- _TASK DIRECTIONS_:
First find the line with "else match split sep s' with" in the entries below, then set down exactly every line through the line with "(** [s.slice(start)] *)", that line included.

- _PROVIDED RECORDS_:

(** * datastore-fs: a datastore backed by the file system

    A shallow embedding of [src/index.js] (class [FsDatastore] and the helper
    [writeFile]) together with executable models of the library functions it
    calls: JavaScript string methods, Node's POSIX [path] module, the [Key]
    class of interface-datastore, its error constructors, and the file-system
    primitives ([fs.access], [fs.readFile], [fs.unlink], [fs.existsSync],
    [mkdirp], [fast-write-atomic], [glob.sync]) over an in-memory tree. *)

From Stdlib Require Import ZArith Ascii String List Bool Lia.
From Stdlib Require Import Strings.Byte.
From stdpp Require Import base decidable option list gmap strings.

Local Open Scope Z_scope.
Local Open Scope list_scope.

(** ** JavaScript strings

    A JavaScript string is a sequence of characters; [jsstring] is the list of
    its characters, and [str "..."] writes a literal. *)

Module JsString.

Abbreviation jsstring := (list ascii).

Definition str (s : string) : jsstring := list_ascii_of_string s.

Definition slash : ascii := "/"%char.
Definition dot : ascii := "."%char.
Definition star : ascii := "*"%char.

(** [s.length] *)
Definition len (s : jsstring) : Z := Z.of_nat (length s).

(** [s.split(sep)] for a separator of one character: [''.split('/')] is
    [['']]. *)
Fixpoint split (sep : ascii) (s : jsstring) : list jsstring :=
  match s with
  | [] => [[]]
  | c :: s' =>
      if decide (c = sep) then [] :: split sep s'
      else match split sep s' with
           | [] => [[c]]
           | seg :: rest => (c :: seg) :: rest
           end
  end.

(** [l.join(sep)] *)
Fixpoint join (sep : jsstring) (l : list jsstring) : jsstring :=
  match l with
  | [] => []
  | [x] => x
  | x :: rest => x ++ sep ++ join sep rest
  end.

(** [s.slice(start, end)]: a negative index counts from the end of the
    string, both indices are clamped to [0, s.length], and [-0] is [0]. *)
Definition clamp (n : Z) (i : Z) : Z :=
  if i <? 0 then Z.max (n + i) 0 else Z.min i n.

Definition slice (s : jsstring) (start stop : Z) : jsstring :=
  let from := clamp (len s) start in
  let to := clamp (len s) stop in
  take (Z.to_nat (Z.max (to - from) 0)) (drop (Z.to_nat from) s).

(** [s.slice(start)] *)
Definition slice_from (s : jsstring) (start : Z) : jsstring :=
  slice s start (len s).

(** [s.startsWith(p)] *)
Fixpoint startsWith (p s : jsstring) : bool :=
  match p, s with
  | [], _ => true
  | _ :: _, [] => false
  | a :: p', b :: s' => bool_decide (a = b) && startsWith p' s'
  end.

Definition last_char (s : jsstring) : option ascii := last s.

End JsString.
Export JsString.

(** ** Node's [path] module, POSIX flavour ([path.sep] is ['/']) *)

Module Path.

Definition sep : ascii := slash.

Definition dotdot : jsstring := [dot; dot].

(** [normalizeString]: the segments of a path are scanned from the left;
    empty segments and ['.'] are dropped, ['..'] removes the segment before
    it, or is kept when there is none and the path may climb above its
    start. [acc] holds the segments kept so far, last one first. *)
Fixpoint normalizeSegs (allowAboveRoot : bool) (acc : list jsstring)
    (segs : list jsstring) : list jsstring :=
  match segs with
  | [] => rev acc
  | s :: segs' =>
      if decide (s = []) then normalizeSegs allowAboveRoot acc segs'
      else if decide (s = [dot]) then normalizeSegs allowAboveRoot acc segs'
      else if decide (s = dotdot) then
        match acc with
        | top :: acc' =>
            if decide (top = dotdot) then
              if allowAboveRoot
              then normalizeSegs allowAboveRoot (dotdot :: acc) segs'
              else normalizeSegs allowAboveRoot acc segs'
            else normalizeSegs allowAboveRoot acc' segs'
        | [] =>
            if allowAboveRoot
            then normalizeSegs allowAboveRoot [dotdot] segs'
            else normalizeSegs allowAboveRoot [] segs'
        end
      else normalizeSegs allowAboveRoot (s :: acc) segs'
  end.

- _TASK RESPONSE_:
      else match split sep s' with
           | [] => [[c]]
           | seg :: rest => (c :: seg) :: rest
           end
  end.

(** [l.join(sep)] *)
Fixpoint join (sep : jsstring) (l : list jsstring) : jsstring :=
  match l with
  | [] => []
  | [x] => x
  | x :: rest => x ++ sep ++ join sep rest
  end.

(** [s.slice(start, end)]: a negative index counts from the end of the
    string, both indices are clamped to [0, s.length], and [-0] is [0]. *)
Definition clamp (n : Z) (i : Z) : Z :=
  if i <? 0 then Z.max (n + i) 0 else Z.min i n.

Definition slice (s : jsstring) (start stop : Z) : jsstring :=
  let from := clamp (len s) start in
  let to := clamp (len s) stop in
  take (Z.to_nat (Z.max (to - from) 0)) (drop (Z.to_nat from) s).

(** [s.slice(start)] *)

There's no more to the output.